Nous assistons aujourd’hui à une puissante offensive de l’ennemi de nos âmes, de l’adversaire irréductible de l’Église de Dieu, de Satan, et de ses anges de ténèbres qui sont passés maîtres à se déguiser en anges de lumière, en séducteurs (si cela était possible) même des élus de Dieu. Nous avions étudié certains aspects de cette séduction sous la forme du pentecôtisme et du prétendu charismatisme dans les numéros 11 à 14 de Résister et Construire. Nous y avions vu, entre bien d’autres choses, que sur le plan doctrinal ce mouvement d’erreur n’est rien d’autre qu’un retour à la doctrine erronée du salut enseignée par l’Église de Rome et, plus spécifiquement à cette fausse conception de l’action du Saint-Esprit qui passe sous le nom de grâce infuse. Le faux charismatisme, comme l’Église romaine, enseigne une action directe de l’Esprit dans l’âme du chrétien mettant ainsi de côté toute la doctrine paulinienne et biblique de la justification du chrétien qui s’effectue dans la personne et dans l’œuvre du Christ crucifié pour notre rédemption et ressuscité pour notre justification. Ainsi le faux charismatisme et l’Église de Rome se rejoignent en faisant largement l’économie de l’œuvre extrinsèque, hors du croyant, de Jésus-Christ. L’ampleur que prend un tel mouvement d’erreur, le caractère universel d’un si puissant retour à des corruptions de l’Évangile si caractéristiques de Rome, nous fait penser qu’une tempête s’est levée sur la Chrétienté dont une partie immense sera emportée à la perdition. C’est de telles préoccupations qui nous conduisirent à parler d’une véritable Pentecôte d’en bas en pensant aux trois vagues d’illuminisme qui, en ce siècle antichrétien, ont déferlé sur le monde chrétien : le Pentecôtisme classique, le faux Charismatisme et le mouvement des Signes et des Prodiges.
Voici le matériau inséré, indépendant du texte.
(** * Cake-order bots: the dialogue engine and the order ledger

    A shallow embedding of the bot variants of the repository
    ([combined_bot.py], [user_bot.py], [o3.py]; the functions of
    [admin_bot.py] have the text of those of [combined_bot.py]): Python
    strings and values, the spreadsheet behind the order ledger, the aiogram
    FSM context, and the message handlers, followed by the properties of the
    order ledger, the dialogue state machine and the pagination renderer. *)

From Stdlib Require Import ZArith NArith Lia String Ascii DecimalPos DecimalN.
From stdpp Require Import base option list sorting gmap.

Local Open Scope Z_scope.

(** ** Python strings

    A Python [str] is a sequence of Unicode code points. *)

Abbreviation pystr := (list N).

(** UTF-8 decoding, to write the literals of the source as they stand there. *)
Fixpoint utf8_decode (bs : list N) : pystr :=
  match bs with
  | [] => []
  | b :: r =>
      if (b <? 128)%N then b :: utf8_decode r
      else if (b <? 224)%N then
        match r with
        | b1 :: r1 => ((b - 192) * 64 + (b1 - 128))%N :: utf8_decode r1
        | _ => []
        end
      else if (b <? 240)%N then
        match r with
        | b1 :: b2 :: r2 =>
            ((b - 224) * 4096 + (b1 - 128) * 64 + (b2 - 128))%N :: utf8_decode r2
        | _ => []
        end
      else
        match r with
        | b1 :: b2 :: b3 :: r3 =>
            ((b - 240) * 262144 + (b1 - 128) * 4096 + (b2 - 128) * 64 + (b3 - 128))%N
              :: utf8_decode r3
        | _ => []
        end
  end.

(** A string literal of the source, as code points. *)
Definition lit (s : string) : pystr :=
  utf8_decode (map N_of_ascii (list_ascii_of_string s)).
Arguments lit : simpl never.

Module Py.

(** The exceptions the modelled code can raise. *)
Inductive exn :=
| KeyError | ValueError | IndexError | AttributeError | TypeError | ZeroDivisionError.

(** The outcome of evaluating an expression: a value or a raised exception. *)
Inductive res (A : Type) :=
| Ok (a : A)
| Raise (e : exn).
Arguments Ok {A} a.
Arguments Raise {A} e.

(** [str.isspace] on one code point: the code points Python's [str.strip]
    removes (Unicode [White_Space] plus the four ASCII separators). *)
Definition is_space (c : N) : bool :=
  ((9 <=? c) && (c <=? 13) || (28 <=? c) && (c <=? 32) || (c =? 133) || (c =? 160)
   || (c =? 5760) || (8192 <=? c) && (c <=? 8202) || (c =? 8232) || (c =? 8233)
   || (c =? 8239) || (c =? 8287) || (c =? 12288))%N.

Fixpoint lstrip (s : pystr) : pystr :=
  match s with
  | c :: s' => if is_space c then lstrip s' else s
  | [] => []
  end.

Definition rstrip (s : pystr) : pystr := rev (lstrip (rev s)).

(** [s.strip()] *)
Definition strip (s : pystr) : pystr := rstrip (lstrip s).

(** The lower-case mapping of one code point, for the Basic Latin, Latin-1
    and Cyrillic capital letters (the alphabets of the bot's texts); every
    other code point is left as it is. This is [str.lower] on the code points
    below 256 and from 1024 to 1119 ([in_alphabet] below); the capital letters
    of other blocks are not mapped. *)
Definition lower_cp (c : N) : N :=
  (if (65 <=? c) && (c <=? 90) then c + 32
   else if (192 <=? c) && (c <=? 222) && negb (c =? 215) then c + 32
   else if (1024 <=? c) && (c <=? 1039) then c + 80
   else if (1040 <=? c) && (c <=? 1071) then c + 32
   else c)%N.

(** [s.lower()] *)
Definition lower (s : pystr) : pystr := map lower_cp s.

(** An ASCII decimal digit [0]..[9]. *)
Definition is_digit (c : N) : bool := ((48 <=? c) && (c <=? 57))%N.

(** Membership in a table of runs of code points, each run given by its
    first and its last code point. *)
Definition in_runs (runs : list (N * N)) (c : N) : bool :=
  existsb (λ r, (r.1 <=? c) && (c <=? r.2))%N runs.

(** The decimal digits of Unicode (property [Numeric_Type=Decimal]), as the
    interpreter's character database lists them (Unicode 14.0, the database
    of CPython 3.11): the digits 0 to 9 of each script form a run of ten code
    points, in this order; the run from 120782 on holds the five sets of
    mathematical digits one after the other. *)
Definition decimal_runs : list (N * N) :=
  [(48, 57); (1632, 1641); (1776, 1785); (1984, 1993);
   (2406, 2415); (2534, 2543); (2662, 2671); (2790, 2799);
   (2918, 2927); (3046, 3055); (3174, 3183); (3302, 3311);
   (3430, 3439); (3558, 3567); (3664, 3673); (3792, 3801);
   (3872, 3881); (4160, 4169); (4240, 4249); (6112, 6121);
   (6160, 6169); (6470, 6479); (6608, 6617); (6784, 6793);
   (6800, 6809); (6992, 7001); (7088, 7097); (7232, 7241);
   (7248, 7257); (42528, 42537); (43216, 43225); (43264, 43273);
   (43472, 43481); (43504, 43513); (43600, 43609); (44016, 44025);
   (65296, 65305); (66720, 66729); (68912, 68921); (69734, 69743);
   (69872, 69881); (69942, 69951); (70096, 70105); (70384, 70393);
   (70736, 70745); (70864, 70873); (71248, 71257); (71360, 71369);
   (71472, 71481); (71904, 71913); (72016, 72025); (72784, 72793);
   (73040, 73049); (73120, 73129); (92768, 92777); (92864, 92873);
   (93008, 93017); (120782, 120831); (123200, 123209); (123632, 123641);
   (125264, 125273); (130032, 130041)]%N.

(** The other code points that count as digits (property
    [Numeric_Type=Digit]): the superscript and subscript digits, the circled,
    parenthesised and dotted digits and the like. They are digits for
    [str.isdigit] and no part of a number for [int]. *)
Definition other_digit_runs : list (N * N) :=
  [(178, 179); (185, 185); (4969, 4977); (6618, 6618);
   (8304, 8304); (8308, 8313); (8320, 8329); (9312, 9320);
   (9332, 9340); (9352, 9360); (9450, 9450); (9461, 9469);
   (9471, 9471); (10102, 10110); (10112, 10120); (10122, 10130);
   (68160, 68163); (69216, 69224); (69714, 69722); (127232, 127242)]%N.

(** The value of a decimal digit of any script, if [c] is one. *)
Definition unicode_todecimal (c : N) : option N :=
  (λ r, (c - r.1) mod 10)%N
    <$> List.find (λ r, (r.1 <=? c) && (c <=? r.2))%N decimal_runs.

(** [str.isdigit] on one code point. *)
Definition unicode_isdigit (c : N) : bool :=
  in_runs decimal_runs c || in_runs other_digit_runs c.

(** [s.isdigit()]: non-empty and every character a digit, of any script,
    the superscripts and their like included. *)
Definition isdigit (s : pystr) : bool :=
  match s with
  | [] => false
  | _ => forallb unicode_isdigit s
  end.

Fixpoint take_token (s : pystr) : pystr * pystr :=
  match s with
  | c :: s' =>
      if is_space c then ([], s)
      else let '(t, r) := take_token s' in (c :: t, r)
  | [] => ([], [])
  end.

(** [s.split(maxsplit=1)]: the first whitespace-separated token, and, when
    something follows the whitespace after it, the remainder as one piece. *)
Definition split_maxsplit1 (s : pystr) : list pystr :=
  match lstrip s with
  | [] => []
  | s1 =>
      let '(tok, r) := take_token s1 in
      match lstrip r with
      | [] => [tok]
      | rest => [tok; rest]
      end
  end.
Mais la décomposition de la chrétienté progresse aujourd’hui bien plus vite encore que nous ne l’aurions imaginé il y a seulement une année. Aujourd’hui il ne faut pas parler d’une tempête qui déferle sur le monde chrétien, mais d’un véritable ouragan par lequel Dieu va ébranler tout ce qui est chancelant pour ne laisser debout que ce qui repose sur l’Inébranlable, sur le Rocher éternel, sur notre Sauveur et Seigneur Jésus-Christ. Seuls ceux qui sont armés d’une telle foi, foi qui se manifeste par une obéissance persévérante aux commandements de Dieu, sauront persévérer jusqu’à la fin. Aujourd’hui les milieux évangéliques, apparemment les plus fidèles, sont pris de plein fouet par ce dérapage spirituel universel. Les enseignements apostoliques rétablis par la Réformation du XVIᵉ siècle sont maintenant ouvertement mis de côté par ceux qui se prétendent encore des évangéliques.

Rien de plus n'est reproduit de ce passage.